The short horizontal black lines in the plots show the median values. The mean should not be shown for data that are analyzed non-parametrically, as these data do not meet the distributional assumptions required to calculate the mean. If your data meet the assumptions required for parametric testing the graphs can be changed to show the mean instead of the median. To use the mean with the code below, simply replace “median” with “mean” where it occurs in the chunks below. Open circles show measurements for each participant or observation.

## Registered S3 method overwritten by 'printr':
##   method                from     
##   knit_print.data.frame rmarkdown

#Independent data, points not jittered (no overlapping points)

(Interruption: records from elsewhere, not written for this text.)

(* ===== verification/Evidence.v ===== *)
(** * The dry run of an agent task: publishing its evidence

    [src/scripts/agent/run_task.py], from the output directory to [publish_evidence_bundle]: four
    files are written into a staging directory, checked, and the directory is renamed to its target in
    one call.  A [disk] is a tree of directories under inode numbers; every call on it runs under the
    script of faults of [Effects], and before it others may change the tree.  A descriptor is the
    inode it was opened at. *)

From S2P Require Import Prelude PyStr Effects Json JsonContract Sha256 FileSystem ClaimRegistry AgentGuard Handoff TaskRun.
Open Scope Z_scope.

Definition NotADirectoryError : exc_class := Sub "NotADirectoryError" OSError.
Definition PermissionError : exc_class := Sub "PermissionError" OSError.
Definition ELOOP : exc_class := Sub "ELOOP" OSError.
Definition ENOTEMPTY : exc_class := Sub "ENOTEMPTY" OSError.

(** ** The disk *)

Inductive entry : Type := Dir (inode : N) | Reg (content : bytes) | Link.
#[export] Instance entry_eq_dec : EqDecision entry.
Proof. solve_decision. Defined.
Abbreviation listing := (gmap pystr entry).
Record disk : Type := Disk {
  dk_dirs : gmap N listing;                  (* the root is inode 0 *)
  dk_next : N;
  dk_others : list (gmap N listing -> gmap N listing);
  dk_short : list nat;                       (* how much the first half of a write takes *)
  dk_faults : list fault;
}.
#[export] Program Instance disk_faulty : Faulty disk := {|
  faults := dk_faults;
  with_faults k f := Disk (dk_dirs k) (dk_next k) (dk_others k) (dk_short k) f;
|}.
Solve Obligations with by intros [].

Definition set_dirs (k : disk) (dirs : gmap N listing) : disk := Disk dirs (dk_next k) (dk_others k) (dk_short k) (dk_faults k).
Definition disturbed (k : disk) : disk :=
  match dk_others k with
  | [] => k
  | f :: rest => Disk (f (dk_dirs k)) (dk_next k) rest (dk_short k) (dk_faults k)
  end.
(** One system call. *)
Definition disk_call {A} (m : eff disk A) : eff disk A := fun k => call m (disturbed k).

Definition entry_of (k : disk) (d : N) (name : pystr) : option entry := dk_dirs k !! d ≫= lookup name.
Definition put_entry (d : N) (name : pystr) (e : entry) (k : disk) : disk := set_dirs k (alter (<[name := e]>) d (dk_dirs k)).
Definition drop_entry (d : N) (name : pystr) (k : disk) : disk := set_dirs k (alter (delete name) d (dk_dirs k)).
Definition missing_entry {A} (name : pystr) : result exn A := raise FileNotFoundError (lit "[Errno 2] No such file or directory: " ++ name).
Definition existing_entry {A} (name : pystr) : result exn A := raise FileExistsError (lit "[Errno 17] File exists: " ++ name).

(** [os.mkdir(name, dir_fd=d)] *)
Definition mkdir_at (d : N) (name : pystr) : eff disk unit := disk_call (fun k =>
  match entry_of k d name with
  | Some _ => (existing_entry name, k)
  | None =>
      let dirs := alter (<[name := Dir (dk_next k)]>) d (dk_dirs k) in
      (Ok tt, Disk (<[dk_next k := ∅]> dirs) (dk_next k + 1)%N (dk_others k) (dk_short k) (dk_faults k))
  end).
(** [os.open(name, O_RDONLY | O_DIRECTORY | O_NOFOLLOW, dir_fd=d)]; a directory contains itself. *)
Definition open_at (d : N) (name : pystr) : eff disk N := disk_call (fun k =>
  (if str_eqb name "." then match dk_dirs k !! d with Some _ => Ok d | None => missing_entry name end
   else match entry_of k d name with
        | Some (Dir i) => Ok i
        | Some (Reg _) => raise NotADirectoryError (lit "[Errno 20] Not a directory: " ++ name)
        | Some Link => raise ELOOP (lit "[Errno 40] Too many levels of symbolic links: " ++ name)
        | None => missing_entry name
        end, k)).
Definition open_root : eff disk N := disk_call (fun k => (Ok 0%N, k)).
(** [os.fstat(fd)]: the identity of the directory. *)
Definition fstat_of (d : N) : eff disk N := disk_call (fun k => (Ok d, k)).
Definition fsync_of (d : N) : eff disk unit := disk_call (fun k => (Ok tt, k)).
Definition close_of (d : N) : eff disk unit := disk_call (fun k => (Ok tt, k)).
Definition listdir_of (d : N) : eff disk (list pystr) := disk_call (fun k =>
  (match dk_dirs k !! d with Some l => Ok (fst <$> map_to_list l) | None => missing_entry (lit ".") end, k)).
Definition unlink_at (d : N) (name : pystr) : eff disk unit := disk_call (fun k =>
  match entry_of k d name with
  | Some (Dir _) => (raise OSError (lit "[Errno 21] Is a directory: " ++ name), k)
  | Some _ => (Ok tt, drop_entry d name k)
  | None => (missing_entry name, k)
  end).
Definition rmdir_at (d : N) (name : pystr) : eff disk unit := disk_call (fun k =>
  match entry_of k d name with
  | Some (Dir i) =>
      if bool_decide (dk_dirs k !! i = Some ∅) then (Ok tt, set_dirs (drop_entry d name k) (delete i (dk_dirs (drop_entry d name k))))
      else (raise ENOTEMPTY (lit "[Errno 39] Directory not empty: " ++ name), k)
  | Some _ => (raise NotADirectoryError (lit "[Errno 20] Not a directory: " ++ name), k)
  | None => (missing_entry name, k)
  end).
(** [renameat2(d, old, d, new, RENAME_NOREPLACE)] *)
Definition rename_at (d : N) (old new : pystr) : eff disk unit := disk_call (fun k =>
  match entry_of k d old, entry_of k d new with
  | None, _ => (missing_entry old, k)
  | Some _, Some _ => (existing_entry new, k)
  | Some e, None => (Ok tt, put_entry d new e (drop_entry d old k))
  end).
(** [os.open(name, O_WRONLY | O_CREAT | O_EXCL | O_NOFOLLOW, 0o600, dir_fd=d)] *)
Definition create_at (d : N) (name : pystr) : eff disk unit := disk_call (fun k =>
  match entry_of k d name with
  | Some _ => (existing_entry name, k)
  | None => (Ok tt, put_entry d name (Reg []) k)
  end).
Definition append_at (d : N) (name : pystr) (more : bytes) : eff disk unit := disk_call (fun k =>
  (Ok tt, match entry_of k d name with Some (Reg content) => put_entry d name (Reg (content ++ more)) k | _ => k end)).
Definition half_of_write : eff disk nat := fun k =>
  (Ok (default O (head (dk_short k))), Disk (dk_dirs k) (dk_next k) (dk_others k) (tail (dk_short k)) (dk_faults k)).
Definition read_at (d : N) (name : pystr) : eff disk bytes := disk_call (fun k =>
  (match entry_of k d name with
   | Some (Reg content) => Ok content
   | Some (Dir _) => raise OSError (lit "[Errno 21] Is a directory: " ++ name)
   | Some Link => raise ELOOP (lit "[Errno 40] Too many levels of symbolic links: " ++ name)
   | None => missing_entry name
   end, k)).

(** A world with a disk, whose programs also ask for paths. *)
Class Disks (W : Type) : Type := {
  disk_of : W -> disk;
  with_disk : W -> disk -> W;
  disk_with w k : disk_of (with_disk w k) = k;
  cwd : W -> path;
  resolve : path -> eff W path;
  is_symlink : path -> eff W bool;
  exists_ : path -> eff W bool;
  is_dir : path -> eff W bool;
  stat_of : path -> eff W N;
  token_hex : eff W pystr;
}.

(** What a program without faults reports of its exception. *)
Definition add_cleanup (text : pystr) (e : runner_error) : runner_error :=
  RunnerError (e_code e) (e_message e) (e_evidence_path e) (e_cleanup_errors e ++ [text]).
Definition published_error (code message evidence_path : pystr) (detail : option pystr) : runner_error :=
  RunnerError code message (Some evidence_path) (match detail with Some (_ :: _) => option_list detail | _ => [] end).

Section evidence.
Context {host : PyHost} {W : Type} {surroundings : Surroundings W} {disks : Disks W} (msg : exn -> pystr).

Definition on_disk {A} (m : eff disk A) : run W A := fun w => let '(r, k) := m (disk_of w) in (outcome r, with_disk w k).
(** [try: m  except OSError as exc: ... str(exc) ...] *)
Definition attempt {A} (m : run W A) : run W (result exn A) := fun w =>
  match m w with
  | (Ok a, w') => (Ok (Ok a), w')
  | (Err (Other e), w') => if issubclass (exn_class e) OSError then (Ok (Err e), w') else (Err (Other e), w')
  | (Err f, w') => (Err f, w')
  end.
(** [try: m  finally: cleanup] *)
Definition finally {A} (m : run W A) (cleanup : run W unit) : run W A := fun w =>
  let '(r, w1) := m w in
  match cleanup w1 with (Ok _, w2) => (r, w2) | (Err f, w2) => (Err f, w2) end.

Fixpoint each {A} (f : A -> run W unit) (l : list A) : run W unit :=
  match l with [] => mret tt | x :: l' => f x ;; each f l' end.

Definition EVIDENCE_FILES : list pystr := [lit "task.yml"; lit "handoff.json"; lit "validation.json"; lit "run-result.json"].
Definition VALIDATION_CHECK_NAMES : list pystr :=
  [lit "task_schema"; lit "claim_registry"; lit "non_ideal_guard"; lit "handoff_contract"; lit "repository_unchanged"].

(** ** Files and directories *)

Definition write_file_sync_at (directory_fd : N) (name : pystr) (data : bytes) : run W unit :=
  on_disk (create_at directory_fd name) ;;
  n ← on_disk half_of_write;
  on_disk (append_at directory_fd name (take n data)) ;;
  on_disk (append_at directory_fd name (drop n data)) ;;
  on_disk (fsync_of directory_fd).
Definition read_file_at (directory_fd : N) (name : pystr) : run W bytes := on_disk (read_at directory_fd name).

(** Every part is opened below the one before it; an [OSError] of this is returned. *)
Fixpoint open_parts (descriptor : N) (ps : list pystr) : run W (result exn N) :=
  match ps with
  | [] => mret (Ok descriptor)
  | part :: ps' =>
      next ← attempt (next ← on_disk (open_at descriptor part); on_disk (close_of descriptor) ;; mret next);
      match next with
      | Ok next => open_parts next ps'
      | Err e => on_disk (close_of descriptor) ;; mret (Err e)
      end
  end.
Definition open_below_root (p : path) : run W (result exn N) := root ← on_disk open_root; open_parts root (parts p).
Definition open_directory_no_symlinks (p : path) : run W N :=
  opened ← open_below_root p;
  match opened with
  | Ok fd => mret fd
  | Err _ => refuse_run "OUTPUT_DIR_INVALID" "Output directory parent changed or contains a symlink"
  end.
Definition ensure_child_directory (parent_fd : N) (name : pystr) : run W N :=
  made ← attempt (on_disk (mkdir_at parent_fd name));
  match made with
  | Err e => if issubclass (exn_class e) FileExistsError then mret tt else fails (Other e)
  | Ok _ => mret tt
  end ;;
  reported [OSError] "OUTPUT_DIR_INVALID" (fun _ => lit "Evidence directory is not a real directory: " ++ name)
    (on_disk (open_at parent_fd name)).
Definition rename_noreplace_at (parent_fd : N) (source_name target_name : pystr) : run W unit :=
  renamed ← attempt (on_disk (rename_at parent_fd source_name target_name));
  match renamed with
  | Ok _ => mret tt
  | Err e =>
      if issubclass (exn_class e) FileExistsError || issubclass (exn_class e) ENOTEMPTY
      then refuse_run "OUTPUT_DIR_EXISTS" "Output directory must not already exist"
      else refuse_run "OUTPUT_WRITE_FAILED" (exn_msg e)
  end.

(** ** The target *)

Definition acquire_default_evidence_target (repo_root : path) (run_id : pystr) : run W (path * pystr * N) :=
  if negb (run_id_ok run_id) then refuse_run "RUN_ID_INVALID" "Generated run_id has an invalid format"
  else
    real ← calls (resolve repo_root);
    repo_fd ← open_directory_no_symlinks real;
    retained_fd ← finally (
      artifacts_fd ← ensure_child_directory repo_fd "artifacts";
      finally (
        evidence_fd ← ensure_child_directory artifacts_fd "agent-runs";
        on_disk (fsync_of artifacts_fd) ;;
        on_disk (fsync_of repo_fd) ;;
        mret evidence_fd)
      (on_disk (close_of artifacts_fd)))
      (on_disk (close_of repo_fd));
    mret (path_child (path_child (path_child repo_root "artifacts") "agent-runs") run_id, lit "artifacts/agent-runs/" ++ run_id, retained_fd).

(** Neither the path nor a directory above it is a link; there are at most [fuel] of them. *)
Fixpoint ensure_no_symlink (fuel : nat) (current : path) : run W unit :=
  linked ← calls (is_symlink current);
  if (linked : bool) then refuse_run "OUTPUT_DIR_INVALID" "Output path and its parents must not be symlinks"
  else
    match fuel, parts current with
    | S fuel', _ :: _ => ensure_no_symlink fuel' (path_parent current)
    | _, _ => mret tt
    end.
Definition ensure_no_symlink_parents (p : path) : run W unit :=
  found ← calls (exists_ p);
  let current := if (found : bool) then p else path_parent p in
  ensure_no_symlink (length (parts current)) current.

Definition repo_contains (root candidate : path) : run W bool := fun w =>
  match (real ← calls (resolve candidate); base ← calls (resolve root); mret (is_below base real)) w with
  | (Err (Other e), w') =>
      if existsb (issubclass (exn_class e)) [OSError; RuntimeError; ValueError] then (Ok false, w') else (Err (Other e), w')
  | o => o
  end.
Definition path_eqb (p q : path) : bool := Bool.eqb (absolute p) (absolute q) && bool_decide (parts p = parts q).
Definition working_directory : run W path := fun w => (Ok (cwd w), w).
Definition validate_output_dir (repo_root output_dir : path) : run W path :=
  if str_in (lit "..") (parts output_dir) then
    refuse_run "OUTPUT_DIR_INVALID" "Relative output directory must not contain parent traversal"
  else
    here ← working_directory;
    let candidate := if absolute output_dir then output_dir else Path (absolute here) (parts here ++ parts output_dir) in
    root ← calls (resolve repo_root);
    resolved_candidate ← calls (resolve candidate);
    inside ← (if path_eqb resolved_candidate root then mret true else repo_contains root resolved_candidate);
    if (inside : bool) then refuse_run "OUTPUT_DIR_IN_REPOSITORY" "Custom output directory must be outside the repository root"
    else
      linked ← calls (is_symlink candidate);
      if (linked : bool) then refuse_run "OUTPUT_DIR_INVALID" "Output directory must not be a symlink"
      else
        parent_found ← calls (exists_ (path_parent candidate));
        parent_is_dir ← (if (parent_found : bool) then calls (is_dir (path_parent candidate)) else mret false);
        if negb parent_is_dir then refuse_run "OUTPUT_DIR_INVALID" "Output directory parent must be an existing directory"
        else
          ensure_no_symlink_parents candidate ;;
          found ← calls (exists_ candidate);
          if (found : bool) then refuse_run "OUTPUT_DIR_EXISTS" "Output directory must not already exist" else mret candidate.
Definition acquire_custom_evidence_target (repo_root output_dir : path) : run W (path * pystr * N) :=
  target ← validate_output_dir repo_root output_dir;
  let parent := path_parent target in
  expected_parent ← calls (stat_of parent);
  parent_fd ← open_directory_no_symlinks parent;
  opened_parent ← on_disk (fstat_of parent_fd);
  if (expected_parent =? opened_parent)%N then mret (target, path_str output_dir, parent_fd)
  else
    on_disk (close_of parent_fd) ;;
    refuse_run "OUTPUT_DIR_INVALID" "Output directory parent changed during validation".
End evidence.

Use these next few chunks of code to create scatterplots for independent data in two to five groups, when there are no overlapping points within any group. Independent data means that the variable of interest is measured one time in each subject, and subjects are not related to each other. If your data do not meet this criteria, see the further below for paired or non-independent data. Overlapping points means that two subjects have values that are so close that they will overlap on the graph and you will not be able to see both points clearly. If your data have overlapping points, use the code in the “Points Jittered” section below.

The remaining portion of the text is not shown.